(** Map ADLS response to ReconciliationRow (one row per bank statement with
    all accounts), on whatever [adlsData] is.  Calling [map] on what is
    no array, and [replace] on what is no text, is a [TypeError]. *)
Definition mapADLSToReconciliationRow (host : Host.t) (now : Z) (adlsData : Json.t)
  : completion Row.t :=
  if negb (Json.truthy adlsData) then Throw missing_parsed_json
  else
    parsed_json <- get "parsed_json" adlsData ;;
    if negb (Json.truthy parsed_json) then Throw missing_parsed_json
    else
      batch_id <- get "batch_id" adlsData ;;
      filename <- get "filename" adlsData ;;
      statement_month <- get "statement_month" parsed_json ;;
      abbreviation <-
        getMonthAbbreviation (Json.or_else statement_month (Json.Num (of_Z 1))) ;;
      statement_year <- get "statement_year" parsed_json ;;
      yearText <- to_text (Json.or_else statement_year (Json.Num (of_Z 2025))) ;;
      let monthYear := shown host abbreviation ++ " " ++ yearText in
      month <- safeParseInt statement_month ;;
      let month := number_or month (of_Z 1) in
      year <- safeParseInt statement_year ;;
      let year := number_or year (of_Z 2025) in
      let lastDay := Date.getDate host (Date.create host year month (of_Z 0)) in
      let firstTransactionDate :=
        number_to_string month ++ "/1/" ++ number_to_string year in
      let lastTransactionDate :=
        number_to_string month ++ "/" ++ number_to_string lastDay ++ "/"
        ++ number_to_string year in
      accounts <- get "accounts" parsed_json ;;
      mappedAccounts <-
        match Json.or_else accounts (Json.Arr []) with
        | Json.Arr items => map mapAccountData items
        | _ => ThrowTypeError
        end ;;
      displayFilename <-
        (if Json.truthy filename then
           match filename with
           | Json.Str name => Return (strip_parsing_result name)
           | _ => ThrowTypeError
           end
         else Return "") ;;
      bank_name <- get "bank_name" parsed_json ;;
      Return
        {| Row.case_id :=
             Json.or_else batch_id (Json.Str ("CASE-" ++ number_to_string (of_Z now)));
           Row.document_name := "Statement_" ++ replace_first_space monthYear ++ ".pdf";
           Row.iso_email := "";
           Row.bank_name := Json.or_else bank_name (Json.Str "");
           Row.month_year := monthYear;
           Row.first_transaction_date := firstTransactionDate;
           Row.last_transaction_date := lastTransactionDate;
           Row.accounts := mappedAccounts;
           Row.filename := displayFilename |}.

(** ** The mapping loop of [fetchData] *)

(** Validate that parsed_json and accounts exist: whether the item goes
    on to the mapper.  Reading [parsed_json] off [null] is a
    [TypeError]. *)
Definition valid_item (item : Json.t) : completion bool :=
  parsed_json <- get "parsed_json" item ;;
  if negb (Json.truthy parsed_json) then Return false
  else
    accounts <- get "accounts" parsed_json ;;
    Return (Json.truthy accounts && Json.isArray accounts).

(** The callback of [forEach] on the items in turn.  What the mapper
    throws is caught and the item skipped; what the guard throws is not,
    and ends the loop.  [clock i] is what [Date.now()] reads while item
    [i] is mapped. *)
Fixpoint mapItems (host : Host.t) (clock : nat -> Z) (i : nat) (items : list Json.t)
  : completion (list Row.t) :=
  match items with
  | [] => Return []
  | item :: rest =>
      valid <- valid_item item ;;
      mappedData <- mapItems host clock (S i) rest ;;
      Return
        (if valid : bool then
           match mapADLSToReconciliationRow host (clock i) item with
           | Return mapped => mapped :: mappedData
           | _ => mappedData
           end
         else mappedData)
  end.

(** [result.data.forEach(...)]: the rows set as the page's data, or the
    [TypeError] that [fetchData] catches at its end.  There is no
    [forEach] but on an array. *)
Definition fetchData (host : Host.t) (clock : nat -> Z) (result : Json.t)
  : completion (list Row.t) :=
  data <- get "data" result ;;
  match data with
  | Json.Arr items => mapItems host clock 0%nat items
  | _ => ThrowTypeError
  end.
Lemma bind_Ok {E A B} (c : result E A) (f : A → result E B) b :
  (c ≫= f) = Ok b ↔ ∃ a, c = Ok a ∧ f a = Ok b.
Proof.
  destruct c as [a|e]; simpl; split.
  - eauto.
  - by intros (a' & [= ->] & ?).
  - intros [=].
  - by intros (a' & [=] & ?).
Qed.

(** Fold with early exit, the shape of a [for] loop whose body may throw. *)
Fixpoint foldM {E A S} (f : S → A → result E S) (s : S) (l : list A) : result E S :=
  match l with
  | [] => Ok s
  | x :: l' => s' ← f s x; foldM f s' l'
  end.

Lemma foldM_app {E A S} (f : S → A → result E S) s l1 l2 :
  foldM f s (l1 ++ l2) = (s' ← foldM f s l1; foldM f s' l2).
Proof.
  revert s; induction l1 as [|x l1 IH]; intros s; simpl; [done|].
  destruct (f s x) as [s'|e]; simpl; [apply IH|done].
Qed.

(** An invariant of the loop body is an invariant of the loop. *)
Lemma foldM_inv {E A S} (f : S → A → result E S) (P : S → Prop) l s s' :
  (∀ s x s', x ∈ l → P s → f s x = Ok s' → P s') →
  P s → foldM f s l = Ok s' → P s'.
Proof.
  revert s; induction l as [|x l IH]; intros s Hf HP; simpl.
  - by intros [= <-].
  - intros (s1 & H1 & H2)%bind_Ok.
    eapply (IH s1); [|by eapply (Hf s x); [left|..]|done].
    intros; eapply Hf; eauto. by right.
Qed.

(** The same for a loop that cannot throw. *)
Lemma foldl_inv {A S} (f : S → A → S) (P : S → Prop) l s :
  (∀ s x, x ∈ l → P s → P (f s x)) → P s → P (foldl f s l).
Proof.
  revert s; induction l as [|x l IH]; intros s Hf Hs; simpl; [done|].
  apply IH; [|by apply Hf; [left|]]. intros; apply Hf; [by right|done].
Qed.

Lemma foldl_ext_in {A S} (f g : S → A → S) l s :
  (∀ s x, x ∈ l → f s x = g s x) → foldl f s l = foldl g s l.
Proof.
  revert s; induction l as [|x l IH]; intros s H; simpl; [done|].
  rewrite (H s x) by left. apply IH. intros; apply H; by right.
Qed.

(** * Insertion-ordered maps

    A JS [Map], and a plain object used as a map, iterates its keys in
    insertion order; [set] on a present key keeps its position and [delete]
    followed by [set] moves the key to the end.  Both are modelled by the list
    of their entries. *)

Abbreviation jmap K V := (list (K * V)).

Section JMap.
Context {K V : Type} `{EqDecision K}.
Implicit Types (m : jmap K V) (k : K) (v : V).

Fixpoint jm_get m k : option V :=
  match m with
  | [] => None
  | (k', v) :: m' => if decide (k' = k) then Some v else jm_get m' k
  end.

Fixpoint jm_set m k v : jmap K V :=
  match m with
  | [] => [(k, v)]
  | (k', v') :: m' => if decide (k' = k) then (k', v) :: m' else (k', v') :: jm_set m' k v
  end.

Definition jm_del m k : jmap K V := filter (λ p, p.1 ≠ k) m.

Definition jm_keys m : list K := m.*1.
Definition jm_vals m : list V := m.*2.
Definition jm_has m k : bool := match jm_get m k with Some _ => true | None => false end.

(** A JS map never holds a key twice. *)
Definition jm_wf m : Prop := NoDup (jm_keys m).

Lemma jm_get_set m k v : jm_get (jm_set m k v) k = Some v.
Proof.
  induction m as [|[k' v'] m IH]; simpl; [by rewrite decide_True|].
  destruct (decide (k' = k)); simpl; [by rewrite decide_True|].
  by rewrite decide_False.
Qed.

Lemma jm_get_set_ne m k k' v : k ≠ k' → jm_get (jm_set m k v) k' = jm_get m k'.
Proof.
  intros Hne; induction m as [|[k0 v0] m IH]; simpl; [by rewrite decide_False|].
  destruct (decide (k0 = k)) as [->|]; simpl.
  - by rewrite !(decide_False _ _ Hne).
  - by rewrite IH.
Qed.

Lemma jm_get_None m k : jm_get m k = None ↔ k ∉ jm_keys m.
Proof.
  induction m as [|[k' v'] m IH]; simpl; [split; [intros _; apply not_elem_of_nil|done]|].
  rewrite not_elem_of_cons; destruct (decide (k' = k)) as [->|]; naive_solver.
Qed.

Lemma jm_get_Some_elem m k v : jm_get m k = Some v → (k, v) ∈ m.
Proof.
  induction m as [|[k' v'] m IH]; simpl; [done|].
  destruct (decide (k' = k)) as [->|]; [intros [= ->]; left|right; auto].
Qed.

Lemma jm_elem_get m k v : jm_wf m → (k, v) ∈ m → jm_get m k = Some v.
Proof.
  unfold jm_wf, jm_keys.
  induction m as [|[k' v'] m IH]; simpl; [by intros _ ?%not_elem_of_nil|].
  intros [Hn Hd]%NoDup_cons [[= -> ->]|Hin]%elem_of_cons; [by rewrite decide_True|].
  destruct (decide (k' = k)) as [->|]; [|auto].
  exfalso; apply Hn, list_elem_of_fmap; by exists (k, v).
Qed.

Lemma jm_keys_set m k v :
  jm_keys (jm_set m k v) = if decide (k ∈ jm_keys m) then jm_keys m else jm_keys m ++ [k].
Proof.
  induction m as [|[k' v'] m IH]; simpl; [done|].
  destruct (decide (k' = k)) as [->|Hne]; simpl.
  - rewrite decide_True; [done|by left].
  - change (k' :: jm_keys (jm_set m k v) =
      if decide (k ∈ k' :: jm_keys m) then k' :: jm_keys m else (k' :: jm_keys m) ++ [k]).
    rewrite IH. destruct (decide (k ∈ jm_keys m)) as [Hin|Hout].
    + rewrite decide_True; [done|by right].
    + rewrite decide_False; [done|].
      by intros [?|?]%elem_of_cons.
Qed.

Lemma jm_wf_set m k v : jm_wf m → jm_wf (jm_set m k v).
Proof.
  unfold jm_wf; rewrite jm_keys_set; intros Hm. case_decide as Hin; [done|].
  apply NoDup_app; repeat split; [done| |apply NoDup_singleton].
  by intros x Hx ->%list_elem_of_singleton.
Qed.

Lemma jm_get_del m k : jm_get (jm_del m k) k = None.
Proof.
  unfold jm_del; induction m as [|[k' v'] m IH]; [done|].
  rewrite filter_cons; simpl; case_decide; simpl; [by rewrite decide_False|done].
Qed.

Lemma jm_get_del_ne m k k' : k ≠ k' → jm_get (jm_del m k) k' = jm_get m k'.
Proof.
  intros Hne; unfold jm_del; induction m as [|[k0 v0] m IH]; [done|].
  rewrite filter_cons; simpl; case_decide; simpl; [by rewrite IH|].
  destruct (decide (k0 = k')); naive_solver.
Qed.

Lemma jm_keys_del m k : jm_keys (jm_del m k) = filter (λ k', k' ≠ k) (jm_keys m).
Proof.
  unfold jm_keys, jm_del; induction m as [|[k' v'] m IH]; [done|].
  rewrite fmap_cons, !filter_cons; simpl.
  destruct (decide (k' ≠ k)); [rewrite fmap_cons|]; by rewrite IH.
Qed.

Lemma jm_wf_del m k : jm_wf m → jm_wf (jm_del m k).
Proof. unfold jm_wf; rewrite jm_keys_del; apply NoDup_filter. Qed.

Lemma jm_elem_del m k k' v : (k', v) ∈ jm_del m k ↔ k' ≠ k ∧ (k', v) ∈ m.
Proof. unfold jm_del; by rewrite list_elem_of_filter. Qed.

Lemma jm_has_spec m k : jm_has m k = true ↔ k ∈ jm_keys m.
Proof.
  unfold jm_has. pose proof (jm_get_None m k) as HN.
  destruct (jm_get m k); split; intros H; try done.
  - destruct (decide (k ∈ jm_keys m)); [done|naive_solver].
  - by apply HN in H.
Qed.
::::::
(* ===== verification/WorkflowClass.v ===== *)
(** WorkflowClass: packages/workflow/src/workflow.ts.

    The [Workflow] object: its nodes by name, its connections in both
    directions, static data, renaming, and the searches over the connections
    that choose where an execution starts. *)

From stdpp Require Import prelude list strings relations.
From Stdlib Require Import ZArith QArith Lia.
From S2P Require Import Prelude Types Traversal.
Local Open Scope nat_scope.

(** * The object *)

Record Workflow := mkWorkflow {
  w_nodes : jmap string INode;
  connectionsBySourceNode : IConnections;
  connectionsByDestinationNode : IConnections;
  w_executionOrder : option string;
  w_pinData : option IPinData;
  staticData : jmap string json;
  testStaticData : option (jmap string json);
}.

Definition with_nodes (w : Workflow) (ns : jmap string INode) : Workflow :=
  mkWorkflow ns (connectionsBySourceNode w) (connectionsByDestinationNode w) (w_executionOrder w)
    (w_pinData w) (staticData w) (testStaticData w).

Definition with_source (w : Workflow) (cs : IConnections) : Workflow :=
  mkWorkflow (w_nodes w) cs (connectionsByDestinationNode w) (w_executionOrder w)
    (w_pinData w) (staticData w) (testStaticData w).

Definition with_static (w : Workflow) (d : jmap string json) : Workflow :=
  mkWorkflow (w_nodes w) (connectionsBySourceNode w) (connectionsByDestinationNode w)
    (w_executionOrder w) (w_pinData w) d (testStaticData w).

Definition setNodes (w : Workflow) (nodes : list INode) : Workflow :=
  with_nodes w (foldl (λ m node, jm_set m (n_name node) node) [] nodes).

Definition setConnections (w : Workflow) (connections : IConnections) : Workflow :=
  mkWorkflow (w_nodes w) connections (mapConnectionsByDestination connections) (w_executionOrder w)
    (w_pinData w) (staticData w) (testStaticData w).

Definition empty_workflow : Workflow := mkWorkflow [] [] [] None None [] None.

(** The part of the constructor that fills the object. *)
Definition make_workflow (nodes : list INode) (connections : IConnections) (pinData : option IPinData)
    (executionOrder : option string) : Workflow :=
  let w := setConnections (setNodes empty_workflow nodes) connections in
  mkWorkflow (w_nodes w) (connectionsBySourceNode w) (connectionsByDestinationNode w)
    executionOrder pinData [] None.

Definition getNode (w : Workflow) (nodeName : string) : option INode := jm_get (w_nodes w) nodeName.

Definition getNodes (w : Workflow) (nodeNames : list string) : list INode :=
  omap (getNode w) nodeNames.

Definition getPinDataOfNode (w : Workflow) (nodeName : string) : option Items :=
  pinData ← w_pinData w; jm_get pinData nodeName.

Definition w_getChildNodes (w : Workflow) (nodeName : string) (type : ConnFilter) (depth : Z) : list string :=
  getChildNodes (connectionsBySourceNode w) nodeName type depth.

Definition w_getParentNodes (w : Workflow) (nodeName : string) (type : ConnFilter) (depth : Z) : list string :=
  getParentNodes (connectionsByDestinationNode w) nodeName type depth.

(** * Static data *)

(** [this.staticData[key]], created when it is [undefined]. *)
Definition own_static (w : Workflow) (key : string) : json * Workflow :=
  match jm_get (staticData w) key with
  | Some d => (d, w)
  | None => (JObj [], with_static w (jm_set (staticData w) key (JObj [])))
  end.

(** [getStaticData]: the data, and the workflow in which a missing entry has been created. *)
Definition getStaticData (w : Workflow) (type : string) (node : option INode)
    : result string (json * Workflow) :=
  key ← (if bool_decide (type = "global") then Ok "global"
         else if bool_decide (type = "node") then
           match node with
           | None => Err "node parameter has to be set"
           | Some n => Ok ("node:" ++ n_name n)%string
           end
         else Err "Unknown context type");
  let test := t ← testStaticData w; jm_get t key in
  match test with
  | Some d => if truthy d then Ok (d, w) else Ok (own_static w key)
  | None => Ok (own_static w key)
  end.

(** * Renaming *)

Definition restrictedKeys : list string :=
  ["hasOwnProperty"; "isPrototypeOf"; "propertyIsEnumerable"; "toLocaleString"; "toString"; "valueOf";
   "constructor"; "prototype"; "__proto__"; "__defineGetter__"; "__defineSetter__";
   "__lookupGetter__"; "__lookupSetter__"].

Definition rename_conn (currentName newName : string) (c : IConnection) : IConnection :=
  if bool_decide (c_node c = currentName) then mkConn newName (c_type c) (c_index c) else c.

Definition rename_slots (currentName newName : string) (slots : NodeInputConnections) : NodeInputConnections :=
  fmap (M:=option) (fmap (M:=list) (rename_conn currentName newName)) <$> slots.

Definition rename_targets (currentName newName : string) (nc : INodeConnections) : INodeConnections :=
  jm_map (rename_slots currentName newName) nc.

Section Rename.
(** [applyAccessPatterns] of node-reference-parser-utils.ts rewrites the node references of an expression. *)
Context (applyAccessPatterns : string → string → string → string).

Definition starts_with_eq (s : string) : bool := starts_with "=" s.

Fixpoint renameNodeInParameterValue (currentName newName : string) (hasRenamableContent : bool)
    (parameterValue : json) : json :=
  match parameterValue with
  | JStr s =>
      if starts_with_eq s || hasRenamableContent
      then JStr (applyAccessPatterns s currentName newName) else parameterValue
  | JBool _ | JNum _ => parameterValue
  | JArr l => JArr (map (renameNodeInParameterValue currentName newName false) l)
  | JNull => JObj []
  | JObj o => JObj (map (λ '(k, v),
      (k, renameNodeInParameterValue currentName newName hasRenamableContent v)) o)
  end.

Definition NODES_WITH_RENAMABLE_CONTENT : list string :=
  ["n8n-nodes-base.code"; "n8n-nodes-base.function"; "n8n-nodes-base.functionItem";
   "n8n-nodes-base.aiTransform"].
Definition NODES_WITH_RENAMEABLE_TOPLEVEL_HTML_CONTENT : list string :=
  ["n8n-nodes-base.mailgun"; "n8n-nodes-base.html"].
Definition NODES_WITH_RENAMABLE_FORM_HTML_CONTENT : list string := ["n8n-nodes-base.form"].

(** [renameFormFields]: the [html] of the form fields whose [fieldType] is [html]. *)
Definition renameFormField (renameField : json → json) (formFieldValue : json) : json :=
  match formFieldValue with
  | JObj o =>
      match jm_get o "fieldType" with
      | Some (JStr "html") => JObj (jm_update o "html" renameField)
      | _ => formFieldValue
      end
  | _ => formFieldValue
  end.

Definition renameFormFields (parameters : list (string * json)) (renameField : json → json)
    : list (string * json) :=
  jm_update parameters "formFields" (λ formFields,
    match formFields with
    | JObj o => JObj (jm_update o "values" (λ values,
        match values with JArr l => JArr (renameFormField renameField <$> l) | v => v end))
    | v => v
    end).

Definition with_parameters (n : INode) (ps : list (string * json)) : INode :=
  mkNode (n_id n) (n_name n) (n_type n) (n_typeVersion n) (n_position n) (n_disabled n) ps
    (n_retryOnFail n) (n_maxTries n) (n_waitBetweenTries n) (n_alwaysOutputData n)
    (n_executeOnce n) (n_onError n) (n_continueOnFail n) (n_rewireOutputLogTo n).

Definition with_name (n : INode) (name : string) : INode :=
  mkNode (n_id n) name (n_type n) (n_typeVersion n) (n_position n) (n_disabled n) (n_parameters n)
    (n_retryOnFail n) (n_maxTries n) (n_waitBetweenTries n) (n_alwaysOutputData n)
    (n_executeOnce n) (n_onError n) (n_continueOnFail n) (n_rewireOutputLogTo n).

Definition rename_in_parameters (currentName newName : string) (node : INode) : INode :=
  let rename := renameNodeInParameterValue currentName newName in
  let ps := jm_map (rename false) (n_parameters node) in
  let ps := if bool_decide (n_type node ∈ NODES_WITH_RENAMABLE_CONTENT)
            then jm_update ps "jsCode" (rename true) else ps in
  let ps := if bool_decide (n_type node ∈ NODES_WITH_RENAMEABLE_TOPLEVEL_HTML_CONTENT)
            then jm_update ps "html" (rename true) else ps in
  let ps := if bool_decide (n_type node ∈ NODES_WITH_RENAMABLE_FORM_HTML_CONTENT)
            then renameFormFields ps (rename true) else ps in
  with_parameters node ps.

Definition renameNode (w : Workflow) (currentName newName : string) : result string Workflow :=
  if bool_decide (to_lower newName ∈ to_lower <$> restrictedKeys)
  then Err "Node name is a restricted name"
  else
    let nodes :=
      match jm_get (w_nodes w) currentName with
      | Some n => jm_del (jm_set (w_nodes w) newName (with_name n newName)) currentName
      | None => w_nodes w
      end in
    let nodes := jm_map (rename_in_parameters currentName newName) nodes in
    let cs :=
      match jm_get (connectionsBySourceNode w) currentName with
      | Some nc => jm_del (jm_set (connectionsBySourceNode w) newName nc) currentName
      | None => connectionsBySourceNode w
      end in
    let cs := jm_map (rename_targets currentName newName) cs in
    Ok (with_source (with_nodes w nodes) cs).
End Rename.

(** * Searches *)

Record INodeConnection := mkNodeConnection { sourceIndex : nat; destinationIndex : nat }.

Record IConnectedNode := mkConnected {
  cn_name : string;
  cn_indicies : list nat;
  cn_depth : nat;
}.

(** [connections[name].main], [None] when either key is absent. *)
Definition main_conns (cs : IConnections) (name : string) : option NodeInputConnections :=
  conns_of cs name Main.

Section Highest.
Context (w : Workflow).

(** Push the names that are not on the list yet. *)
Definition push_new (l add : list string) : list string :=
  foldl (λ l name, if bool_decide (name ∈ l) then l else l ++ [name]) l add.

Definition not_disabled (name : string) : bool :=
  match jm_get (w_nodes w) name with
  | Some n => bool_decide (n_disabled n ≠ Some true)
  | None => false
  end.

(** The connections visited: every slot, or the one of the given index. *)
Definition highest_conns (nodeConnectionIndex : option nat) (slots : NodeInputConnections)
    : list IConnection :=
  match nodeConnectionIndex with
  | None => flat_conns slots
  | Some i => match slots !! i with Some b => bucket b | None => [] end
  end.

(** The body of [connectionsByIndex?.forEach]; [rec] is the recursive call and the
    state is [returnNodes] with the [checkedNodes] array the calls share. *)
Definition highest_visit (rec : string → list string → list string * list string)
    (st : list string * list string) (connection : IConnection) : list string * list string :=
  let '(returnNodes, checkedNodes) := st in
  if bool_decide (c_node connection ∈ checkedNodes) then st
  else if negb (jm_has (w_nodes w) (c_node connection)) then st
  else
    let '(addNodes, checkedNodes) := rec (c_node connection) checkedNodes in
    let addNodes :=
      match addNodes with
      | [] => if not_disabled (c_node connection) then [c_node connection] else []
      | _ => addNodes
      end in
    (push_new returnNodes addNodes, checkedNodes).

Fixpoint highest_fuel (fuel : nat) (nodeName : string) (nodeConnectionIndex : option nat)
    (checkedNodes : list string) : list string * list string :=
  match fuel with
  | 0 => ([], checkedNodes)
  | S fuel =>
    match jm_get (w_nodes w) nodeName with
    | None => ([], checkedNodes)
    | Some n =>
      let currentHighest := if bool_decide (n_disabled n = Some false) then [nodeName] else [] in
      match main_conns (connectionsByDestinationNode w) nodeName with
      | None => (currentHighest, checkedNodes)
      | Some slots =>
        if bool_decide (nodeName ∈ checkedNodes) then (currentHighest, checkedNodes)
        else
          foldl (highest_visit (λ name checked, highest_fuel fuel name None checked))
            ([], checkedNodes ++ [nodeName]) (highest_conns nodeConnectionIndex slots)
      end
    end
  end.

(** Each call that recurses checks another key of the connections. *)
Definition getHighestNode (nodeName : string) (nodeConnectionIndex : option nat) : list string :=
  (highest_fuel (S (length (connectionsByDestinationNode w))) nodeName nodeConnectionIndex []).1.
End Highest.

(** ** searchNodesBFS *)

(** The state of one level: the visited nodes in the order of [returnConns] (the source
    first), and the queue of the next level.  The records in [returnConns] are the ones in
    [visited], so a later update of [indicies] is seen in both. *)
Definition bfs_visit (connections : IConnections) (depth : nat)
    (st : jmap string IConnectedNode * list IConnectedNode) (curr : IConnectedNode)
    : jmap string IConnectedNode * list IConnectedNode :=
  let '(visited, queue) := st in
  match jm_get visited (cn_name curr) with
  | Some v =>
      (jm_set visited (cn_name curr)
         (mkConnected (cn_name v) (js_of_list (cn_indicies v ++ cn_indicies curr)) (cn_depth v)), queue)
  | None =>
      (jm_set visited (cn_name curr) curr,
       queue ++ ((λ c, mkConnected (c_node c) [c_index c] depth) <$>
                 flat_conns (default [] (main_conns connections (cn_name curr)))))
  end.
::::::
_Task directions:_ If a line in the listing holds the word "NodeInputConnections", list that line.

_Task solution:_
Definition rename_slots (currentName newName : string) (slots : NodeInputConnections) : NodeInputConnections :=
Definition main_conns (cs : IConnections) (name : string) : option NodeInputConnections :=
Definition highest_conns (nodeConnectionIndex : option nat) (slots : NodeInputConnections)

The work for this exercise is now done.